··· SOURCE DATA

(* ===== verification/Uninstall.v ===== *)
(** * Uninstalls and version changes

    Models what the main pass decides about a node before it runs anything:
    [HandleUninstallRequests], [HandleCancelledUninstalls],
    [HandleVersionChange], [filterUninstallForNode],
    [shouldSkipApplyForUninstall] and the list of packages that
    [RunSkyhookPackages] builds from them, of
    [operator/internal/controller/skyhook_controller.go].

    [node.State()] gives the map that the wrapper caches, and the methods change
    that map in place, so each iteration reads the state as the earlier ones
    left it.  A loop over the state goes over the keys it had at the start: the
    entries that it adds are ones it would skip. *)

From S2P Require Import Prelude Graph DeploymentPolicy Api NodeState Skyhook Conditions Text Node.
From S2P Require Import Migration Compartment ClusterState Partition Introspect.

#[local] Open Scope Z_scope.

Section Uninstall.
Context `{MR : MapRange} `{JS : NodeStateJSON} `{TT : TimeText} `{SV : Semver}.

(* ------------------------------------------------------------------ *)
(** ** Requests *)

Definition appendIfNotPresent (l : list Package) (pkg : Package) : list Package :=
  if any (fun existing => bool_decide (pkg_Name existing = pkg_Name pkg) &&
                          bool_decide (pkg_Version existing = pkg_Version pkg)) l
  then l else l ++ [pkg].

Definition needsUninstall (beingDeleted : bool) (pkg : Package) : bool :=
  IsUninstalling (Some pkg) || (beingDeleted && UninstallEnabled (Some pkg)).

(** The body of the inner loop, over the packages of the specification. *)
Definition request_package (beingDeleted : bool) (acc : SkyhookNode * list Package) (pkg : Package)
  : SkyhookNode * list Package :=
  let '(node, toUninstall) := acc in
  let nodeState := cached (full_Only node) in
  match nodeState !! pkg_UniqueName pkg with
  | None => acc
  | Some status =>
      if negb (needsUninstall beingDeleted pkg) && negb (IsUninstallCycleInProgress nodeState (pkg_UniqueName pkg)) then acc
      else
        match ps_Stage status with
        | StageUninstall => (node, appendIfNotPresent toUninstall pkg)
        | StageUninstallInterrupt =>
            if bool_decide (ps_State status = StateComplete) then
              let node := set_full_Only (node_RemoveState (pkg_Ref pkg) (full_Only node)) node in
              (node_SetStatus StatusInProgress node, toUninstall)
            else (node, appendIfNotPresent toUninstall pkg)
        | _ =>
            if negb (bool_decide (ps_State status = StateComplete)) then acc
            else
              let node := node_Upsert (pkg_Ref pkg) (pkg_Image pkg) StateInProgress StageUninstall 0 (pkg_ContainerSHA pkg) node in
              (node_SetStatus StatusInProgress node, appendIfNotPresent toUninstall pkg)
        end
  end.

Definition request_node (beingDeleted : bool) (toUninstall : list Package) (node : SkyhookNode) : SkyhookNode * list Package :=
  foldl (request_package beingDeleted) (node, toUninstall) (range (f_packages node)).*2.

(** A loop over the nodes, each with the shared resource. *)
Definition node_loop {A} (fmt : string) (f : SkyhookNode -> A -> res (SkyhookNode * A)) :=
  fun (sa : skyhookNodes * A) name => let '(s, a) := sa in
    match find_entry s name with
    | None => Ok (s, a)
    | Some e =>
        rbind (rwrap fmt [name] (node_State (ne_Only e))) (fun _ =>
        rbind (f (as_node s e) a) (fun '(node, a) => Ok (put_node node s, a)))
    end.

Definition over_nodes {A} (fmt : string) (f : SkyhookNode -> A -> res (SkyhookNode * A)) (s : skyhookNodes) (a : A)
  : res (skyhookNodes * A) := rfold (node_loop fmt f) (s, a) (node_names s).

Definition HandleUninstallRequests (s : skyhookNodes) : res (skyhookNodes * list Package) :=
  over_nodes "node %s: reading state in HandleUninstallRequests: %w"
    (fun node l => Ok (request_node (beingDeleted s) l node)) s [].

(* ------------------------------------------------------------------ *)
(** ** Cancelled uninstalls *)

Definition cancel_entry (beingDeleted : bool) (node : SkyhookNode) (key : string) : SkyhookNode :=
  match cached (full_Only node) !! key with
  | None => node
  | Some status =>
      if negb (bool_decide (ps_Stage status = StageUninstall)) then node
      else
        match f_packages node !! ps_Name status with
        | None => node
        | Some pkg =>
            if IsUninstalling (Some pkg) then node
            else if beingDeleted && UninstallEnabled (Some pkg) then node
            else if IsActive (Some status) then
              node_SetStatus StatusInProgress
                (node_Upsert (pkg_Ref pkg) (pkg_Image pkg) StateInProgress StageApply 0 (pkg_ContainerSHA pkg) node)
            else node
        end
  end.

Definition cancel_node (beingDeleted : bool) (node : SkyhookNode) : SkyhookNode :=
  foldl (cancel_entry beingDeleted) node (range (cached (full_Only node))).*1.

Definition HandleCancelledUninstalls (s : skyhookNodes) : res skyhookNodes :=
  rbind (over_nodes "node %s: reading state in HandleCancelledUninstalls: %w"
    (fun node (_ : unit) => Ok (cancel_node (beingDeleted s) node, tt)) s tt) (fun '(s, _) => Ok s).

(* ------------------------------------------------------------------ *)
(** ** Version changes *)

Definition RemoveConfigUpdates_of (name : string) (node : SkyhookNode) : SkyhookNode :=
  set_full_skyhook (RemoveConfigUpdates name (full_skyhook node)) node.

(** The upgrade, and what follows the branches that do not [continue]. *)
Definition start_upgrade (pkg : Package) (packageStatus : PackageStatus) (node : SkyhookNode) : SkyhookNode :=
  let node := node_Upsert (pkg_Ref pkg) (pkg_Image pkg) StateInProgress StageUpgrade 0 (pkg_ContainerSHA pkg) node in
  node_SetStatus StatusInProgress (RemoveConfigUpdates_of (ps_Name packageStatus) node).

Definition version_entry (acc : SkyhookNode * bool) (key : string) : res (SkyhookNode * bool) :=
  let '(node, versionChangeDetected) := acc in
  let nodeState := cached (full_Only node) in
  match nodeState !! key with
  | None => Ok acc
  | Some packageStatus =>
      match f_packages node !! ps_Name packageStatus with
      | None => Ok (RemoveConfigUpdates_of (ps_Name packageStatus) node, versionChangeDetected)
      | Some pkg =>
          if IsUninstallCycleInProgress nodeState (pkg_UniqueName pkg) then Ok acc
          else if bool_decide (pkg_Version pkg = ps_Version packageStatus) then Ok acc
          else
            rbind (version_Compare (pkg_Version pkg) (ps_Version packageStatus)) (fun comparison =>
            if comparison =? -2 then
              Err (errorf "error comparing package versions: invalid version string provided enabling webhooks validates versions before being applied" [])
            else if comparison =? 1 then
              match node_PackageStatus (full_Only node) (pkg_UniqueName pkg) with
              | Some st =>
                  if bool_decide (ps_Stage st = StageUpgrade) then Ok (node, true) else Ok (start_upgrade pkg packageStatus node, true)
              | None => Ok (start_upgrade pkg packageStatus node, true)
              end
            else Ok (node, true))
      end
  end.
Definition version_node (node : SkyhookNode) (versionChangeDetected : bool) : res (SkyhookNode * bool) :=
  rfold version_entry (node, versionChangeDetected) (range (cached (full_Only node))).*1.

(** The list of packages to uninstall that it returns is always empty. *)
Definition HandleVersionChange (s : skyhookNodes) : res (skyhookNodes * list Package) :=
  rbind (over_nodes "node %s: reading state in HandleVersionChange: %w" version_node s false) (fun '(s, versionChangeDetected) =>
  Ok (if versionChangeDetected then resetSkyhookBatchState s else s, [])).

(* ------------------------------------------------------------------ *)
(** ** The packages to run on a node *)

Definition filterUninstallForNode (toUninstall : list Package) (nodeState : NodeState) : list Package :=
  List.filter (fun pkg => negb (IsUninstalled nodeState (pkg_UniqueName pkg))) toUninstall.

Definition shouldSkipApplyForUninstall (pkg : Package) (nodeState : NodeState) (beingDeleted : bool) : bool :=
  if IsUninstallCycleInProgress nodeState (pkg_UniqueName pkg) then true
  else needsUninstall beingDeleted pkg && IsUninstalled nodeState (pkg_UniqueName pkg).

Definition packages_to_run (beingDeleted : bool) (toUninstall : list Package) (node : SkyhookNode) : res (list Package) :=
  rbind (rwrap "error getting next packages to run: %w" [] (RunNext node)) (fun toRun =>
  rbind (rwrap "node %s: reading state while filtering runnable packages: %w" [n_Name (sn_Node (full_Only node))]
           (node_State (full_Only node))) (fun st =>
  let nodeState := default ∅ st in
  Ok (filterUninstallForNode toUninstall nodeState ++
      List.filter (fun pkg => negb (shouldSkipApplyForUninstall pkg nodeState beingDeleted)) toRun))).

(* ------------------------------------------------------------------ *)
(** ** Lemmas: methods on the state *)

Definition f_state (f : SkyhookNode) : NodeState := cached (full_Only f).

(** What no method called here changes. *)
Definition same_owner (f f' : SkyhookNode) : Prop := f_packages f' = f_packages f /\ f_name f' = f_name f.

#[export] Instance same_owner_refl : Reflexive same_owner.
Proof. done. Qed.
#[export] Instance same_owner_trans : Transitive same_owner.
Proof. intros f g h [H1 H2] [H3 H4]. split; congruence. Qed.

Lemma SetState_name st n : n_Name (sn_Node (SetState st n)) = n_Name (sn_Node n).
Proof. unfold SetState. destruct st; [|done]. by repeat case_match. Qed.

Lemma SetState_cached ns n : cached (SetState (Some ns) (set_sn_nodeState (Some ns) n)) = ns.
Proof. unfold cached. by destruct (SetState_spec ns n) as [-> _]. Qed.

Definition status_in (pkg : Package) (st : State) (stage : Stage) : PackageStatus :=
  {| ps_Name := pkg_Name pkg; ps_Version := pkg_Version pkg; ps_Image := pkg_Image pkg; ps_ContainerSHA := pkg_ContainerSHA pkg;
     ps_Stage := stage; ps_State := st; ps_Restarts := 0 |}.

Lemma node_Upsert_state pkg st stage f :
  let f' := node_Upsert (pkg_Ref pkg) (pkg_Image pkg) st stage 0 (pkg_ContainerSHA pkg) f in
  f_state f' = <[pkg_UniqueName pkg := status_in pkg st stage]> (f_state f) /\ same_owner f f'.
Proof.
  unfold node_Upsert, Upsert_only. pose proof (Upsert_lookup (cached (full_Only f)) (pkg_Ref pkg) (pkg_Image pkg) st stage 0 (pkg_ContainerSHA pkg)) as Hu.
  destruct (Upsert _ _ _ _ _ _ _) as [ns ch]. cbn [fst] in Hu. subst ns. unfold f_state, same_owner, f_name.
  destruct ch; cbn [full_Only set_full_Only set_full_skyhook full_skyhook].
  - rewrite SetState_name. split; [|done].
    apply SetState_cached.
  - done.
Qed.
Lemma stamp_within prune had : resource_within (reconcileLegacyMigratedStamp srv now prune had).
Proof.
  assert (Hp : forall name v, resource_within (patchLegacyMigratedStamp srv name v)).
  { intros name v. unfold patchLegacyMigratedStamp, read_nodewright, write_nodewright. apply steps_bind; [apply _|auto with steps|].
    intros [nw|]; [|auto with steps]. destruct v; [|case_match]; auto 8 with steps. }
  unfold reconcileLegacyMigratedStamp. auto 10 with steps.
Qed.

Lemma migrate_within acc : resource_within (migrate_resource VERSION srv opts now acc).
Proof.
  unfold migrate_resource. apply steps_bind; [apply _|auto with steps|]. intros s0. apply steps_bind; [apply _| |intros _].
  { apply steps_wrap; [apply _|]. apply step_within; [apply _|]. intros s s' [] (s1 & H & [= <-])%rbind_ok. by apply sns_Migrate_same. }
  apply steps_bind; [apply _|auto with steps|]. intros s. apply steps_bind; [apply _|auto with steps|]. intros _.
  apply steps_bind; [apply _| |intros _].
  { apply within_modify. intros x. destruct (legacyCleanupShouldPrune _ _ _); [|reflexivity]. apply foldl_same. intros y name.
    unfold prune_node. apply with_node_same. intros f. split; [done|]. unfold f_name, set_full_Only. cbn [full_Only].
    unfold pruneLegacyNodePrefix. by repeat case_match. }
  apply steps_bind; [apply _| |intros acc1].
  { apply steps_loop; [apply _|]. intros acc' name _. unfold patch_migrated. auto 12 with steps. }
  apply steps_bind; [apply _|apply steps_wrap; [apply _|apply workloads_within]|]. intros [had ch].
  apply steps_bind; [apply _|auto with steps|]. intros s1. apply steps_bind; [apply _| |intros saved].
  { destruct (Updated _); [|auto with steps]. apply steps_bind; [apply _| |auto with steps]. unfold save_version, read_nodewright, write_nodewright.
    apply steps_bind; [apply _|auto with steps|]. intros s2. apply steps_bind; [apply _|auto with steps|]. intros _.
    apply steps_bind; [apply _|auto with steps|]. intros [nw|]; auto 8 with steps. }
  apply steps_bind; [apply _|apply stamp_within|]. auto with steps.
Qed.
(* ===== verification/Rollout.v ===== *)
(** * Running the packages of the resources

    Models the part of a pass that starts work:
    [RunSkyhookPackages], [processSkyhooksPerNode] and
    [hasReadyNodesForSkyhook] of
    [operator/internal/controller/skyhook_controller.go].

    A package holds a pointer to its interrupt in the
    specification of the resource, so a package that is run is read through the
    specification ([current_interrupt]), and what
    [fudgeInterruptWithPriority] writes goes there ([write_interrupts]).  One
    clock reading, [now], stands for those of a pass.  A step that fails leaves
    the memory as it was before it: its caller returns, and nothing that it had
    changed is saved. *)

From S2P Require Import Prelude Effects Sha256 Graph Float64 DeploymentPolicy Api NodeState Skyhook Interrupts Conditions Text Node Migration Compartment ClusterState Partition Introspect Drain Options Report Merge Jobs JobBuilder Server Executor Sweep Save Uninstall Frame Cluster Outline.

#[local] Open Scope Z_scope.
#[local] Open Scope go_scope.

(* ------------------------------------------------------------------ *)
(** ** Interrupts behind pointers *)

Definition set_pkg_Interrupt (v : option Interrupt) (p : Package) : Package :=
  {| pkg_Ref := pkg_Ref p; pkg_Image := pkg_Image p; pkg_ContainerSHA := pkg_ContainerSHA p;
     pkg_AgentImageOverride := pkg_AgentImageOverride p; pkg_Interrupt := v; pkg_DependsOn := pkg_DependsOn p;
     pkg_ConfigInterrupts := pkg_ConfigInterrupts p; pkg_ConfigMap := pkg_ConfigMap p; pkg_Env := pkg_Env p;
     pkg_Resources := pkg_Resources p; pkg_GracefulShutdown := pkg_GracefulShutdown p;
     pkg_StageTimeout := pkg_StageTimeout p; pkg_Uninstall := pkg_Uninstall p |}.

(** Follow the pointers. *)
Definition current_interrupt (s : skyhookNodes) (p : Package) : Package :=
  match pkg_Interrupt p, sp_Packages (sns_Spec s) !! pkg_Name p ≫= pkg_Interrupt with
  | Some _, Some i => set_pkg_Interrupt (Some i) p
  | _, _ => p
  end.

Definition pointed (st : store) (p : Package) : Package :=
  match pkg_Interrupt p, st_own st !! pkg_Name p with
  | Some _, Some i => set_pkg_Interrupt (Some i) p
  | _, _ => p
  end.
(* ===== verification/Reconcile.v ===== *)
(** * A pass of the controller

    Models [Reconcile] of
    [operator/internal/controller/skyhook_controller.go]: the reads, the order of
    the steps and what each returns with.  A pass that ends with an error is
    retried by the work queue with a backoff; a result is a delay after which
    the controller comes back, [None] for none.  Metrics, events and log lines are
    left out.  One clock reading, [now], stands for those of a pass; [VERSION] is
    the version of the binary. *)

From S2P Require Import Prelude Effects Sha256 Graph Float64 DeploymentPolicy Api NodeState Skyhook Interrupts Conditions Text Node Migration Ownership Compartment ClusterState Partition Introspect Drain Options Report Merge Jobs JobBuilder Server RuntimeRequired Executor Save Sweep Uninstall Frame ConfigMaps Finalizer Cluster Reboots Webhook Legacy Outline Rollout.

#[local] Open Scope Z_scope.
#[local] Open Scope go_scope.

(** [30 * time.Second] *)
Definition configSyncRetryInterval : Z := 30000000000.

Definition reconcileResult (result : option Z) (configSyncPending : bool) (maxInterval : Z) : Z :=
  match result with
  | Some r => r
  | None => if configSyncPending then configSyncRetryInterval else maxInterval
  end.

(** The object tracker: the nodes as they were listed. *)
Definition tracked (nodes : list Node) (name : string) : option Node :=
  List.find (fun n => bool_decide (n_Name n = name)) nodes.

(** What the loop over the resources has come to: it returned, or it goes on. *)
Inductive verdict := Return (requeue : Z) | Continue (configSyncPending : bool).

Section Reconcile.
Context `{MR : MapRange} `{JS : NodeStateJSON} `{TT : TimeText} `{SV : Semver} `{PJ : PackageJSON} `{TS : TaintSyntax}
  `{QQ : Quantities} `{SE : Selectors} `{SM : StrategicMerge} `{AE : AgentEncoding} `{JM : JSONMergePatch} `{QO : QuantityOrder}.
Context (srv : server) (opts : SkyhookOperatorOptions) (now : Z) (VERSION : string).

Local Notation P := (M api_call cluster).
Definition match_pattern (availableNodes : list string) (matched : gmap string unit) (pattern : string) : res (gmap string unit) :=
  let each := fold_left (fun matched node => <[node := tt]> matched) in
  if ContainsAny pattern regexp_metacharacters then
    let! re := rwrap "invalid regex pattern %q: %w" [pattern] (regexp_Compile ("^" +:+ pattern +:+ "$")) in
    Ok (each (List.filter re availableNodes) matched)
  else Ok (each (List.filter (fun node => bool_decide (node = pattern)) availableNodes) matched).

Definition MatchNodes (patterns availableNodes : list string) : res (list string) :=
  let! matched := rfold (match_pattern availableNodes) ∅ patterns in
  Ok (range matched).*1.

(** The states of the nodes that have one, and the nodes whose annotation is
    malformed. *)
Definition states_of (key : string) (nodes : list Node) : gmap string NodeState * list string :=
  fold_left (fun '(result, parseErrs) node =>
    match n_Annotations node !! key with
    | None => (result, parseErrs)
    | Some raw =>
        match json_Unmarshal raw with
        | Ok state => (<[n_Name node := default ∅ state]> result, parseErrs)
        | _ => (result, parseErrs ++ [n_Name node])
        end
    end) nodes (∅, []).

(** An error of the list fails; malformed annotations are told besides. *)
Definition ListNodesWithSkyhookState (skyhookName labelSelector : string) : Cli (gmap string NodeState * list string) :=
  let* nodes := list_nodes labelSelector in
  ret (states_of (nodeStateAnnotationPrefix +:+ skyhookName) nodes).

(* ------------------------------------------------------------------ *)
(** ** The operator *)

Definition DiscoverOperatorVersion (namespace : string) : Cli string :=
  let namespace := if bool_decide (namespace = "") then DefaultNamespace else namespace in
  let* deployments := wrap "listing deployments in namespace %q: %w" [namespace] (list_deployments namespace "") in
  match discovered_version deployments with
  | Some v => ret v
  | None => raise (errorf "unable to determine operator version; no nodewright operator deployment found in namespace %q" [namespace])
  end.

(** A list that fails is one without the operator. *)
Definition deployments_or_none (namespace : string) : Cli (list Deployment) :=
  let* r := attempt (list_deployments namespace controllerManagerSelector) in
  ret (match r with inl l => l | inr _ => [] end).

Definition hasOperatorDeployment (namespace : string) : Cli bool :=
  let* deployments := deployments_or_none namespace in
  ret (existsb isSkyhookOperatorDeployment deployments).

(** The namespace, whether an operator was found there, whether it is the old one. *)
Definition ResolveOperatorNamespace : Cli (string * bool * bool) :=
  let* here := hasOperatorDeployment DefaultNamespace in
  if here then ret (DefaultNamespace, true, false)
  else
    let* here := hasOperatorDeployment LegacyDefaultNamespace in
    if here then ret (LegacyDefaultNamespace, true, true)
    else
      let* deployments := deployments_or_none "" in
      match List.find isSkyhookOperatorDeployment deployments with
      | Some d => ret (dep_Namespace d, true, false)
      | None => ret (DefaultNamespace, false, false)
      end.

Definition ResolveNamespace (f : GlobalFlags) : Cli string :=
  if gf_NamespaceChanged f then ret (GlobalFlags_Namespace f)
  else
    let* known := gets (fun m => m) in
    match known with
    | Some namespace => ret namespace
    | None =>
        let* '(namespace, _, _) := ResolveOperatorNamespace in
        let* _ := modify (fun _ => Some namespace) in
        ret namespace
    end.

(** The version annotated on the resource, else that of the deployment. *)
Definition operator_version (namespace : Cli string) (nw : NodeWright) : Cli string :=
  let opVersion := GetSkyhookVersion nw in
  if bool_decide (opVersion = "") || negb (IsValidVersion opVersion) then
    let* namespace := namespace in
    let* r := attempt (DiscoverOperatorVersion namespace) in
    ret (match r with inl deployVersion => if IsValidVersion deployVersion then deployVersion else opVersion | inr _ => opVersion end)
  else ret opVersion.

Definition unsupported (opVersion minimum : string) : bool :=
  IsValidVersion opVersion && (CompareVersions opVersion minimum <? 0).

Definition CheckNodeStateOperatorVersion (namespace : string) (nw : NodeWright) : Cli unit :=
  let* opVersion := operator_version (ret namespace) nw in
  if unsupported opVersion MinNodeStateSupportVersion then
    raise (errorf "operator version %s does not support this command; minimum supported version is %s" [opVersion; MinNodeStateSupportVersion])
  else ret tt.

(* ------------------------------------------------------------------ *)
(** ** Before a command *)

Definition nodewright_group : string := "nodewright.nvidia.com".
Definition skyhook_group : string := "skyhook.nvidia.com".

(** The error, where it says that the group's being served is not known. *)
Definition groupDiscoveryFailedFor (err : option discovery_error) (group : string) : option error :=
  match err with
  | Some (GroupDiscoveryFailed failed e) => if bool_decide (group ∈ failed) then Some e else None
  | _ => None
  end.

Definition EnsureNodeWrightServed : Cli unit :=
  let* d := server_groups in
  match dg_err d, dg_Groups d with
  | Some (DiscoveryFailed e), _ => raise (Wrapf "discovering served API groups: %w" [] e)
  | _, None => ret tt
  | err, Some groups =>
      if bool_decide (nodewright_group ∈ groups) then ret tt
      else match groupDiscoveryFailedFor err nodewright_group with
      | Some e => raise (Wrapf "discovering served API groups: %w" [] e)
      | None =>
          if bool_decide (skyhook_group ∈ groups) then
            raise (errorf "this CLI targets the %s API group, but the cluster's operator only serves the legacy %s group; upgrade to a NodeWright-capable operator (see docs/user-guide/cli.md)" [nodewright_group; skyhook_group])
          else ret tt
      end
  end.

Definition EOF : error := errorf "EOF" [].

(** The end of the input is an answer here, *)
Definition ConfirmYN : Cli bool :=
  let* l := read_line in
  match l with
  | Line s | LastLine s => ret (yes s)
  | Unread e => raise (Wrapf "reading confirmation: %w" [] e)
  end.

(** and an error in the commands that read the line themselves. *)
Definition promptConfirmation : Cli bool :=
  let* l := read_line in
  match l with
  | Line s => ret (yes s)
  | LastLine _ => raise (Wrapf "reading confirmation: %w" [] EOF)
  | Unread e => raise (Wrapf "reading confirmation: %w" [] e)
  end.

End Commands.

······

**WHAT IS NEEDED**
Would you retype the lines above from the one with "pkg_Resources := pkg_Resources" down to the one with "the controller comes", word for word, both ends included and no other lines?

**RESULT OF THIS TASK**
     pkg_Resources := pkg_Resources p; pkg_GracefulShutdown := pkg_GracefulShutdown p;
     pkg_StageTimeout := pkg_StageTimeout p; pkg_Uninstall := pkg_Uninstall p |}.

(** Follow the pointers. *)
Definition current_interrupt (s : skyhookNodes) (p : Package) : Package :=
  match pkg_Interrupt p, sp_Packages (sns_Spec s) !! pkg_Name p ≫= pkg_Interrupt with
  | Some _, Some i => set_pkg_Interrupt (Some i) p
  | _, _ => p
  end.

Definition pointed (st : store) (p : Package) : Package :=
  match pkg_Interrupt p, st_own st !! pkg_Name p with
  | Some _, Some i => set_pkg_Interrupt (Some i) p
  | _, _ => p
  end.
(* ===== verification/Reconcile.v ===== *)
(** * A pass of the controller

    Models [Reconcile] of
    [operator/internal/controller/skyhook_controller.go]: the reads, the order of
    the steps and what each returns with.  A pass that ends with an error is
    retried by the work queue with a backoff; a result is a delay after which
    the controller comes back, [None] for none.  Metrics, events and log lines are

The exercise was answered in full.